Security for Mobile/Smartphones

With ever advancement in technologies, cell and smart phones, tablets and notebook computers are commonplace and increasing capabilities. Mobile devices (or mobile computing devices) are information systems capable of storing and processing large amounts of information without having a fixed physical location, and they are highly portable. While mobile devices by default are inherently insecure, we need to embrace them as they will continue to proliferate and be used for both business and personal purposes. A stolen or lost mobile device with unprotected storage allows an attacker or malicious person to access the data on it. If the device is infected with malware, it may lead to use of services running in the background, or leaking sensitive information. Here are some general tips for maintaining the security of your mobile device.

Securing your mobile device

•  Enable a power-on password or other device password management tool if available.
•  Configure the mobile device in such a way that it locks automatically after some inactive time.
•  Use strong passwords to unlock the device.
•  Install mobile security software, such as anti-virus software and firewall on mobile device if available.
•  Apply the latest patches and fixes for your mobile operating system and related backup/synchronization software. Upgrade the software to its latest version where applicable.
•  Scrutinize thoroughly all permission requests, for example those involving privileged access, when installing applications/services.
•  Use encryption to lock sensitive data stored on the mobile device and removable media, if available.
•  Set up a remote data wiping feature if available.  Turn off wireless connections such as Wi-Fi, Bluetooth and/or infrared connectivity when not in use.
•  Turn off location services setting in your mobile device if it is not necessary to run location-based application.
•  Do not "jailbreak" or hack the mobile device (to override usage and/or access limitations).

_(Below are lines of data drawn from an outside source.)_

Lemma evolve_app now d1 ids1 d2 ids2 d3 : evolve now d1 ids1 d2 -> evolve now d2 ids2 d3 -> evolve now d1 (ids1 ++ ids2) d3.
Proof. induction 1; intros Hd; [done|..]; [by apply evolve_dispatch; auto|by eapply evolve_letter; eauto]. Qed.

Lemma evolve_ok now d ids d' : evolve now d ids d' -> dispatched_ok now d ->
  dispatched_ok now d' /\ forall id t1, t1 <= now -> tracked now d id t1 -> tracked now d' id t1.
Proof.
  induction 1 as [d|d id ids d' Hs _ IH|d id ids d' Hs _ IH]; intros Hd; [done|..].
  - destruct (dispatch_ok now d id Hd Hs) as [Hd1 _]. destruct (IH Hd1) as [H1 H2]. split; [done|].
    intros id' t1 Hle Ht. apply H2; [done|]. by apply dispatch_tracked.
  - destruct (IH (settle_ok now d id Consumed Hd)) as [H1 H2]. split; [done|].
    intros id' t1 Hle Ht. apply H2; [done|]. by apply settle_tracked.
Qed.

Lemma evolve_absent now d ids d' id : evolve now d ids d' -> dispatched_ok now d -> tracked now d id now -> id ∉ ids.
Proof.
  pose proof timeout_pos. induction 1 as [d|d id' ids d' Hs _ IH|d id' ids d' Hs _ IH]; intros Hd Ht; [set_solver|..].
  - apply not_elem_of_cons. split.
    + intros ->. pose proof (tracked_suppressed _ _ _ _ Hd Ht Hs). lia.
    + destruct (dispatch_ok now d id' Hd Hs) as [Hd1 _]. apply IH; [done|]. by apply dispatch_tracked.
  - apply IH; [by apply settle_ok|]. by apply settle_tracked.
Qed.

(** An id is handed out only when no hand-out of it is remembered any more. *)
Lemma evolve_elem now d ids1 id ids2 d' : evolve now d (ids1 ++ id :: ids2) d' -> dispatched_ok now d ->
  (forall t1, t1 <= now -> tracked now d id t1 -> t1 + OUTSTANDING_TIMEOUT <= now)
  /\ id ∉ ids2 /\ tracked now d' id now.
Proof.
  remember (ids1 ++ id :: ids2) as ids eqn:E. intros Hev. revert ids1 E.
  induction Hev as [d|d id' ids d' Hs Hev IH|d id' ids d' Hs _ IH]; intros ids1 E Hd; [by destruct ids1|..].
  - destruct (dispatch_ok now d id' Hd Hs) as [Hd1 Ht1]. destruct ids1 as [|x ids1]; cbn in E; injection E as -> ->.
    + split; [intros t1 _ Ht; by apply (tracked_suppressed now d id)|]. destruct (evolve_ok _ _ _ _ Hev Hd1) as [_ Hk].
      split; [by apply (evolve_absent _ _ _ _ _ Hev)|by apply Hk].
    + destruct (IH ids1 eq_refl Hd1) as (H1 & H2). split; [|done]. intros t1 Hle Ht. apply H1; [done|]. by apply dispatch_tracked.
  - destruct (IH ids1 E (settle_ok now d id' Consumed Hd)) as (H1 & H2). split; [|done].
    intros t1 Hle Ht. apply H1; [done|]. by apply settle_tracked.
Qed.

Section Stream.
Context {pcCommand : Postcard MailboxCommand} {pcLetter : Postcard DeadLetter}.
Context (serde_reason : bytes -> str) (db : Db).

(** The parts of a stream a read leaves as they are. *)
Definition same_settings (st st' : CommandStream) : Prop :=
  cs_scope st' = cs_scope st /\ cs_batch_size st' = cs_batch_size st /\ cs_settled st' = cs_settled st
  /\ (cs_calls st <= cs_calls st')%nat.

(** A read that queues [new]. *)
Definition reads_new (now : Instant) (st : CommandStream) (new : list (Id * MailboxCommand)) (st' : CommandStream) : Prop :=
  cs_queued st' = cs_queued st ++ new /\ same_settings st st'
  /\ evolve now (cs_dispatched st) (map fst new) (cs_dispatched st').

Lemma reads_new_refl now st : reads_new now st [] st.
Proof. split; [by rewrite app_nil_r|]. split; [by repeat split|constructor]. Qed.
Lemma reads_new_trans now st1 new1 st2 new2 st3 :
  reads_new now st1 new1 st2 -> reads_new now st2 new2 st3 -> reads_new now st1 (new1 ++ new2) st3.
Proof.
  intros (Q1 & (A1 & B1 & C1 & D1) & E1) (Q2 & (A2 & B2 & C2 & D2) & E2).
  split; [by rewrite Q2, Q1, app_assoc|]. split; [split_and!; (congruence || lia)|]. rewrite map_app. by eapply evolve_app.
Qed.

Lemma queue_window_new now entities : forall queued st queued' st',
  queue_window serde_reason db entities now queued st = (queued', st') ->
  exists new, reads_new now st new st'.
Proof.
  induction entities as [|[id value] entities IH]; intros queued st queued' st' H.
  { injection H as <- <-. eexists. apply reads_new_refl. }
  cbn [queue_window] in H. destruct (suppresses (cs_dispatched st) id now) eqn:Es; [by eapply IH|].
  destruct (from_bytes value) as [command|].
  - apply IH in H as (new & Hn). exists ((id, command) :: new). refine (reads_new_trans _ _ [(id, command)] _ _ _ _ Hn).
    split; [done|]. split; [by repeat split|]. cbn. by repeat constructor.
  - destruct (dead_letter serde_reason db id value st) as [r st1] eqn:Ed.
    assert (Hsame : cs_queued st1 = cs_queued st /\ same_settings st st1 /\ cs_dispatched st1 = cs_dispatched st).
    { unfold dead_letter in Ed. destruct (to_allocvec _); injection Ed as <- <-; repeat split; cbn; lia. }
    destruct Hsame as (Hq & Hset & Hd). apply IH in H as (new & Hn). exists new.
    refine (reads_new_trans _ _ [] _ _ _ _ Hn). unfold reads_new. rewrite app_nil_r.
    destruct r; cbn; rewrite Hd; (split; [done|]; split; [done|]); [|constructor]. eapply evolve_letter; [done|constructor].
Qed.

Lemma poll_windows_new now windows : forall cursor st r st',
  poll_windows serde_reason db windows cursor now st = (r, st') -> exists new, reads_new now st new st'.
Proof.
  induction windows as [|windows IH]; intros cursor st r st' H.
  { injection H as <- <-. eexists. apply reads_new_refl. }
  cbn [poll_windows] in H. unfold read_head in H. set (st1 := called_once _) in H.
  assert (H1 : reads_new now st [] st1).
  { split; [by rewrite app_nil_r|]. split; [repeat split; cbn; lia|constructor]. }
  destruct (db_peek db _ _) as [page|e]; [|injection H as <- <-; by eexists].
  destruct (queue_window serde_reason db (ps_entities page) now [] st1) as [queued st2] eqn:Eq.
  apply queue_window_new in Eq as (new & Hn). pose proof (reads_new_trans _ _ _ _ _ _ H1 Hn) as H2. cbn [app] in H2.
  destruct (_ || _); [injection H as <- <-; by eexists|]. destruct (last (ps_entities page)) as [e|]; [|injection H as <- <-; by eexists].
  apply IH in H as (new' & Hn'). eexists. exact (reads_new_trans _ _ _ _ _ _ H2 Hn').
Qed.

(** The ids after the reports were taken in, and whether more are remembered than may be. *)
Definition settled_ids (now : Instant) (st : CommandStream) : Dispatched :=
  fold_left (fun d (e : Id * Settlement) => settle d e.1 e.2 now) (cs_settled st) (cs_dispatched st).
Definition overflows (now : Instant) (st : CommandStream) : bool := (CONSUMED_CAPACITY <? length (consumed (settled_ids now st)))%nat.

Lemma poll_batch_new st r st' : poll_batch serde_reason db st = (r, st') ->
  let now1 := db_clock db (cs_calls st) in
  let now2 := db_clock db (Datatypes.S (cs_calls st)) in
  exists new, cs_queued st' = cs_queued st ++ new /\ cs_settled st' = [] /\ (Datatypes.S (cs_calls st) < cs_calls st')%nat
    /\ evolve now2 (prune (settled_ids now1 st) now1) (map fst new) (cs_dispatched st').
Proof.
  intros H now1 now2. unfold poll_batch, take_settlements, stream_now in H. cbn -[poll_windows SUPPRESSED_WINDOWS] in H.
  set (st1 := called_once _) in H.
  destruct (poll_windows serde_reason db (Datatypes.S SUPPRESSED_WINDOWS) None _ st1) as [o st2] eqn:E.
  apply poll_windows_new in E as (new & Hq & (_ & _ & Hs & Hc) & Hev). exists new.
  assert (cs_queued st' = cs_queued st2 /\ cs_settled st' = cs_settled st2 /\ cs_calls st' = cs_calls st2
    /\ cs_dispatched st' = cs_dispatched st2) as (-> & -> & -> & ->) by (destruct o; by injection H as <- <-).
  split; [exact Hq|]. split; [exact Hs|]. split; [cbn in Hc; lia|exact Hev].
Qed.

(** ** Runs

    What happens to a stream, in order: a command is queued at a time, its holder reports
    an outcome, and a read finds more consumed ids than it may remember. *)
Inductive occurrence := OQueued (id : Id) (at_ : Instant) | OReported (id : Id) (s : Settlement) | OOverflow.
#[local] Instance occurrence_eq_dec : EqDecision occurrence. Proof. solve_decision. Defined.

When using your mobile device

•  Do not leave a mobile device unattended, EVER.
•  Do not process sensitive data in the mobile device unless with encryption feature on or secure end-to-end connection, ie, VPN.
•  Do not open or follow links in SMS/MMS or email from misleading URL, suspicious or un-trusted sources.
•  Do not download or accept programs and content from unknown or un-trusted sources.
•  Be cautious when connecting to publicly available Wi-Fi hotspots, and avoid accessing sensitive data unless with adequate security protection.

Backup data in your mobile device

•  Turn on the encryption option in the backup/synchronization software for storing the data in encrypted mode if available.
•  Make sure the backup copies are encrypted no matter stored in desktop PC or in removable media.
•  Prior to disposing your mobile device
•  Completely clear all data and settings on your mobile device before disposal.

At all times

•  Keep your mobile devices in a secure place, especially when not in use.
•  Stay alert on security vulnerability on mobile devices, and apply the latest patches and fixes when available.
•  Do not install illegal or unauthorized software on the mobile device.
•  Do not allow wireless connections from unknown or un-trusted sources on your device.